[Supplied records — start]

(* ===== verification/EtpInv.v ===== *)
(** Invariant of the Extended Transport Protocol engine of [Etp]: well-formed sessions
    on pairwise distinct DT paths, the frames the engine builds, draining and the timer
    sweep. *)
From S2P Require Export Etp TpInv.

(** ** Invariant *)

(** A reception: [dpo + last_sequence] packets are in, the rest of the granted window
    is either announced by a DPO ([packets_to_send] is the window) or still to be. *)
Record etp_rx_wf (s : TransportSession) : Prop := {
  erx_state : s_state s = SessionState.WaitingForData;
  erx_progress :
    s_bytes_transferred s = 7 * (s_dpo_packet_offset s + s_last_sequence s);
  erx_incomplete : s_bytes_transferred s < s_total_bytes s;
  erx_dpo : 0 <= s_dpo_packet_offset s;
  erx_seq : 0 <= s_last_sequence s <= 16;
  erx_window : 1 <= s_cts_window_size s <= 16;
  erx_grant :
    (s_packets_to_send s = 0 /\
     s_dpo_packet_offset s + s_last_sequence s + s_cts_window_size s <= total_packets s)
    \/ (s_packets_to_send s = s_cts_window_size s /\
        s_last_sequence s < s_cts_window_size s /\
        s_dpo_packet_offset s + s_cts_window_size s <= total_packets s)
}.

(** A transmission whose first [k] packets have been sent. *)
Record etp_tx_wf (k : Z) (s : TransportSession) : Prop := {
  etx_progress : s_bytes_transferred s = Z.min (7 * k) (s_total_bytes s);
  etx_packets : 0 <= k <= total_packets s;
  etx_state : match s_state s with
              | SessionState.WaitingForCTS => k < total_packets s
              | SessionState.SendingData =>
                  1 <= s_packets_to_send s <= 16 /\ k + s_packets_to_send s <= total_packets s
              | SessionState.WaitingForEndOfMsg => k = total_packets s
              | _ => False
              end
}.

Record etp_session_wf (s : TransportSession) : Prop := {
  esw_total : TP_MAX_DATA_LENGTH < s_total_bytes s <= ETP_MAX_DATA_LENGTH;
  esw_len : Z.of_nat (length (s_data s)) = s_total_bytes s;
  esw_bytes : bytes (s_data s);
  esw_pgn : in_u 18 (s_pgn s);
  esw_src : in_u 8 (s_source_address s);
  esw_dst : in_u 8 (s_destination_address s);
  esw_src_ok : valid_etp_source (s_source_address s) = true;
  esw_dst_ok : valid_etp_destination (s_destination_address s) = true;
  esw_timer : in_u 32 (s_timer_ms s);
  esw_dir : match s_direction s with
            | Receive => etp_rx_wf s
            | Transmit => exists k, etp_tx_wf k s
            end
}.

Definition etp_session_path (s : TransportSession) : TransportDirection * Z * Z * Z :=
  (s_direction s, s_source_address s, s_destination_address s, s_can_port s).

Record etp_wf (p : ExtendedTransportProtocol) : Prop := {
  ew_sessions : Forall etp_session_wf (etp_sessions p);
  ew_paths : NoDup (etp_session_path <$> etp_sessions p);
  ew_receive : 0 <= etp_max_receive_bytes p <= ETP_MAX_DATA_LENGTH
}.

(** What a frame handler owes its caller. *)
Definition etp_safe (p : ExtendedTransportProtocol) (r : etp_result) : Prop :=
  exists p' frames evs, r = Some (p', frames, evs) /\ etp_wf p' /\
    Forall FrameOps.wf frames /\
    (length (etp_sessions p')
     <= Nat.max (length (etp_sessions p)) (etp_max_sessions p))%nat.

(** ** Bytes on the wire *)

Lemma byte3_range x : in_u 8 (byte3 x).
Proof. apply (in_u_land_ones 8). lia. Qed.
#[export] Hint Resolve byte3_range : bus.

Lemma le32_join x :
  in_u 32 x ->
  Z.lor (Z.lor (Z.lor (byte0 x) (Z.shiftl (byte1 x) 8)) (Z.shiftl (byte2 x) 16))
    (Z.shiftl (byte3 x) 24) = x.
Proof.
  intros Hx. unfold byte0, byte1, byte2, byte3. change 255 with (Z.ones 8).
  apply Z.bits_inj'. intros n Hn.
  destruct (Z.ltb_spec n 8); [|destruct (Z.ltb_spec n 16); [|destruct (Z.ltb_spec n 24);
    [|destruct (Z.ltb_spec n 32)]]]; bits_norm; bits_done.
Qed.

[Supplied records — finish]

__Task details__
Counting the line that contains "intros Hx. unfold" as the first, copy exactly every line through the end of the records, and nothing else.

__Solution for this task__
  intros Hx. unfold byte0, byte1, byte2, byte3. change 255 with (Z.ones 8).
  apply Z.bits_inj'. intros n Hn.
  destruct (Z.ltb_spec n 8); [|destruct (Z.ltb_spec n 16); [|destruct (Z.ltb_spec n 24);
    [|destruct (Z.ltb_spec n 32)]]]; bits_norm; bits_done.
Qed.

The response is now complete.